##### NOTE: This example has been updated to work with SageMaker SDK 2.x which introduces breaking changes. Make sure you upgrade SageMaker SDK using the commands below

In [1]:
!pip install --upgrade pip
!pip -q install sagemaker awscli boto3 pandas --upgrade 

Collecting pip
  Using cached pip-20.2.2-py2.py3-none-any.whl (1.5 MB)
Installing collected packages: pip
  Attempting uninstall: pip
    Found existing installation: pip 20.0.2
    Uninstalling pip-20.0.2:
      Successfully uninstalled pip-20.0.2
Successfully installed pip-20.2.2


## Example: PyTorch deployments using TorchServe and Amazon SageMaker

In this example, we’ll show you how you can build a TorchServe container and host it using Amazon SageMaker. With Amazon SageMaker hosting you get a fully-managed hosting experience. Just specify the type of instance, and the maximum and minimum number desired, and SageMaker takes care of the rest.
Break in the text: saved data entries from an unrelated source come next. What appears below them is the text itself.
(** A test for zero, both ways; and the end of a branch. *)
Ltac fe_test E :=
  lazymatch goal with
  | |- ∃ _, mbind _ (fe_isnonzero ?f) = _ ∧ _ =>
      with_fe f ltac:(fun H => rewrite (fe_is_isnonzero _ _ _ H) by lia);
      cbn [mbind option_bind];
      lazymatch goal with |- context [decide ?P] =>
        destruct (decide P) as [E|E]; cbn [Z.eqb negb] end
  end.

Ltac fe_done :=
  eexists; split; [reflexivity|]; cbv beta iota zeta;
  eexists _, _; split_and!; [eassumption|eassumption|].

Lemma fromfe_root_ok (u v w : Fp) fu fv fw :
  v = u * u + u * u → w = v + 1 →
  fe_is 101 u fu → fe_is 101 v fv → fe_is 102 w fw →
  ∃ o, fromfe_root fu fv fw = Some o ∧
    let '(fX, fz, sign) := o in
    ∃ X z, fe_is 101 X fX ∧ fe_is 101 z fz ∧ fromfe_rel v w X z sign.
Proof.
  intros Ev Ew Hu Hv Hw. unfold fromfe_root, fe_copy.
  pose proof fe_is_ma2 as Hma2. pose proof fe_is_ma as Hma. pose proof fe_is_sqrtm1 as Hi.
  pose proof (fe_is_fffb fe_fffb1 eq_refl) as H1. pose proof (fe_is_fffb fe_fffb2 eq_refl) as H2.
  pose proof (fe_is_fffb fe_fffb3 eq_refl) as H3. pose proof (fe_is_fffb fe_fffb4 eq_refl) as H4.
  assert (w ≠ 0) as Hw0 by (rewrite Ew, Ev; apply w_neq_0).
  assert (w * w + - (A * A) * v ≠ 0) as Hx0 by (rewrite Ew, Ev; apply x_neq_0).
  do 3 fe_step. remember (w * w + - (A * A) * v) as n eqn:En.
  match goal with H : fe_is _ n ?f |- _ =>
    destruct (fe_is_divpowm1 _ _ _ _ _ _ Hw H) as (fr & -> & Hr); [lia..|];
    fold (root w n) in Hr; cbn [mbind option_bind] end.
  pose proof (root_square w n) as Es. pose proof (quartic_cases w n Hw0 Hx0) as Hchi.
  set (r := root w n) in *. set (c := quartic w n) in *.
  assert (r * r * n = w * c) as Ec by (rewrite <- Es; ring). clearbody r.
  do 3 fe_step. fe_test E1.
  { do 3 fe_step. fe_done. apply (fromfe_rel_0 u v w n r _ (fffb fe_fffb2)); [done..| |].
    - apply sub_eq_0 in E1. rewrite fffb2_square, <- E1. ring.
    - exists r. apply sub_eq_0 in E1. rewrite E1. ring. }
  fe_step. fe_test E2.
  { do 3 fe_step. fe_done. apply (fromfe_rel_0 u v w n r _ (fffb fe_fffb1)); [done..| |].
    - rewrite fffb1_square.
      transitivity (two * A * (A + two) * (w - (w + r * r * n))); [ring|]. rewrite E2. ring.
    - exists (r * i25519). transitivity ((i25519 * i25519) * (w + r * r * n - w)); [ring|].
      rewrite E2, i25519_square. ring. }
  assert (∀ r', n * (r' * r') ≠ w) as HN.
  { intros r' Er. pose proof (quartic_of_square w n r' Hw0 Hx0 Er) as C. fold c in C.
    rewrite <- (Zmod.mul_1_l 1) in C. rewrite Ec in E1, E2.
    apply square_cases in C as [-> | ->]; [apply E1|apply E2]; ring. }
  do 2 fe_step. fe_test E3.
  { fe_step. fe_done. apply (fromfe_rel_1 v w n r _ (fffb fe_fffb4)); [done..| |exact HN].
    apply sub_eq_0 in E3. rewrite fffb4_square.
    transitivity (A * (A + two) * (r * r * n * i25519)); [ring|]. rewrite <- E3. ring. }
  fe_step. fe_test E4.
  { fe_step. fe_done. apply (fromfe_rel_1 v w n r _ (fffb fe_fffb3)); [done..| |exact HN].
    rewrite fffb3_square.
    transitivity (A * (A + two) * (w - (w + r * r * n * i25519))); [ring|].
    rewrite E4. ring. }
  exfalso. clearbody c. rewrite Ec in *. destruct Hchi as [-> | [-> | [-> | ->]]].
  - apply E1. ring.
  - apply E2. ring.
  - apply E4. transitivity (w * (i25519 * i25519 + 1)); [ring|]. rewrite i25519_square. ring.
  - apply E3. transitivity (w * (i25519 * i25519 + 1)); [ring|]. rewrite i25519_square. ring.
Qed.

Lemma fromfe_setsign_ok v w X z sign fX :
  fe_is 101 X fX → fromfe_rel v w X z sign →
  ∃ o, fromfe_setsign fX sign = Some o ∧
    ∃ X', fe_is 101 X' o ∧ fromfe_rel v w X' z sign ∧ f_sign X' = sign.
Proof.
  intros HX [Ec Ez Es Eq E0]. unfold fromfe_setsign. rewrite (fe_is_isnegative _ _ _ HX) by lia.
  cbn [mbind option_bind]. pose proof (f_sign_range X) as Rs.
  destruct (Z.eqb_spec (f_sign X) sign) as [E|E]; cbn [negb].
  { eexists. split; [reflexivity|]. exists X. by split_and!. }
  fe_test EX.
  { exfalso. apply E. rewrite (E0 EX), EX. apply f_sign_0. }
  fe_step. eexists. split; [reflexivity|]. eexists. split; [eassumption|]. split.
  - split; [|done..|].
    + etransitivity; [|exact Ec]. ring.
    + intros EX'. apply E0. transitivity (- - X); [ring|]. rewrite EX'. ring.
  - rewrite f_sign_opp by exact EX. lia.
Qed.

Lemma fe_is_1_small : fe_is 1 1 fe_1.
Proof. apply fe_is_const; [done|]. f_compute. Qed.

Lemma fromfe_check_ok P r : p2_is P r → fromfe_check r = Some tt.
Proof.
  intros (HP & z & Hz & HX & HY & HZ). unfold fromfe_check.
  pose proof fe_is_d as Hd. pose proof fe_is_1_small as H1. destruct P as [x y].
  cbn [fst snd] in *. fe_run.
  match goal with |- mbind _ (fe_isnonzero ?f) = _ =>
    with_fe f ltac:(fun H => rewrite (fe_is_isnonzero _ _ _ H) by lia) end.
  cbn [mbind option_bind].
  match goal with |- context [decide ?E] => destruct (decide E) as [|N] end; [done|].
  exfalso. apply N. assert (x * z * Zmod.inv z = x) as -> by (field; exact Hz).
  assert (y * z * Zmod.inv z = y) as -> by (field; exact Hz).
  transitivity (1 + d25519 * x * x * y * y - (y * y - x * x)); [ring|].
  unfold on_curve in HP. cbn in HP. rewrite HP. ring.
Qed.

(** The point of [u]: the Montgomery abscissa is [- A v / w] or [- A / w],
    whichever is on the curve, and the sign of the Edwards abscissa says which. *)
Record hash_point (u : Fp) (P : point) : Prop := {
  hp_curve : on_curve P;
  hp_sign : f_sign P.1 = 0%Z ↔
    let v := u * u + u * u in let w := v + 1 in
    ∃ r, (w * w + - (A * A) * v) * (r * r) = w;
  hp_y :
    let v := u * u + u * u in let w := v + 1 in
    let z := if (f_sign P.1 =? 0)%Z then - A * v else - A in
    P.2 * (z + w) = z - w
}.

Lemma ge_fromfe_ok s :
  bytes s → length s = 32%nat →
  ∃ r, ge_fromfe_frombytes_vartime s = Some r ∧
    ∃ P, p2_is P r ∧ hash_point (to_F (le_combine s)) P.
Proof.
  intros Hs HL. unfold ge_fromfe_frombytes_vartime. rewrite load256_limbs by done.
  destruct (load_carry_ok s Hs HL 24 _ ltac:(lia) eq_refl) as (fu & -> & SR & R).
  cbn [mbind option_bind]. rewrite SR. change (232 + 24)%Z with 256%Z in R.
  rewrite Z.mod_small in R.
  2: { pose proof (le_combine_bound s Hs) as Hb. by rewrite HL in Hb. }
  apply fe_is_rep in R. set (u := to_F (le_combine s)) in *.
  pose proof fe_is_1_small as H1. do 2 fe_step.
  match goal with HV : fe_is _ (u * u + u * u) ?fv, HW : fe_is _ (u * u + u * u + 1) ?fw |- _ =>
    destruct (fromfe_root_ok u _ _ fu fv fw eq_refl eq_refl R HV HW)
      as ([[fX fz] sign] & -> & X & z & HX & Hz & Hrel) end.
  cbn [mbind option_bind].
  destruct (fromfe_setsign_ok _ _ _ _ _ _ HX Hrel) as (fX' & -> & X' & HX' & [Ec Ez Es Eq _] & Esg).
  cbn [mbind option_bind]. do 3 fe_step.
  destruct (montgomery_on_curve z (u * u + u * u + 1) X' (w_neq_0 u) Ec) as [HZ HC].
  set (w := u * u + u * u + 1) in *.
  match goal with |- context [fromfe_check ?r] =>
    assert (p2_is (X', Zmod.mdiv (z - w) (z + w)) r) as HP end.
  { split; [exact HC|]. exists (z + w). split_and!; [exact HZ|fe_result; ring|fe_result|fe_result; ring].
    field. exact HZ. }
  rewrite (fromfe_check_ok _ _ HP). cbn [mbind option_bind]. eexists. split; [reflexivity|].
  eexists. split; [exact HP|]. split; [exact HC| |]; cbn [fst snd]; rewrite Esg.
  - exact Eq.
  - fold w. rewrite <- Ez. field. exact HZ.
Qed.
End fromfe.

(** ** Encodings determine points *)

#[local] Open Scope Zmod_scope.

Lemma length_ed_encode P : length (ed_encode P) = 32%nat.
Proof. apply length_le_split. Qed.

Lemma bytes_ed_encode P : bytes (ed_encode P).
Proof. apply bytes_le_split. Qed.

Lemma on_curve_abscissa (x x' y : Fp) :
  on_curve (x, y) → on_curve (x', y) → x * x = x' * x'.
Proof.
  intros H%on_curve_u_v H'%on_curve_u_v.
  apply (Zmod.mul_cancel_l_prime (y * y * d25519 + 1) _ _ prime_25519 (dyy_neq_0 y)).
  rewrite H, H'. reflexivity.
Qed.

Lemma ed_encode_inj (P Q : point) :
  on_curve P → on_curve Q → ed_encode P = ed_encode Q → P = Q.
Proof.
  destruct P as [x y], Q as [x' y']. intros HP HQ E.
  apply encode_iff in E as [Ey Ex]; [|apply bytes_ed_encode|apply length_ed_encode].
  destruct (proj1 (encode_iff (ed_encode (x', y')) x' y' (bytes_ed_encode _)
    (length_ed_encode _)) eq_refl) as [Ey' Ex'].
  rewrite <- Ey' in Ey. rewrite <- Ex' in Ex. apply Zmod.unsigned_inj in Ey as ->.
  f_equal. exact (f_sign_inj _ _ (on_curve_abscissa _ _ _ HP HQ) Ex).
Qed.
With a few lines of code, you can ask Amazon SageMaker to launch the instances, download your model from Amazon S3 to your TorchServe container, and set up the secure HTTPS endpoint for your application. On the client side, get prediction with a simple API call to this secure endpoint backed by TorchServe.

Code, configuration files, Jupyter notebooks and Dockerfiles used in this example are available here:
https://github.com/shashankprasanna/torchserve-examples.git


### Clone the TorchServe repository and install torch-model-archiver

You'll use `torch-model-archiver` to create a model archive file (.mar). The .mar model archive file contains model checkpoints along with it’s `state_dict` (dictionary object that maps each layer to its parameter tensor).

In [2]:
!git clone https://github.com/pytorch/serve.git
!pip install serve/model-archiver/

Cloning into 'serve'...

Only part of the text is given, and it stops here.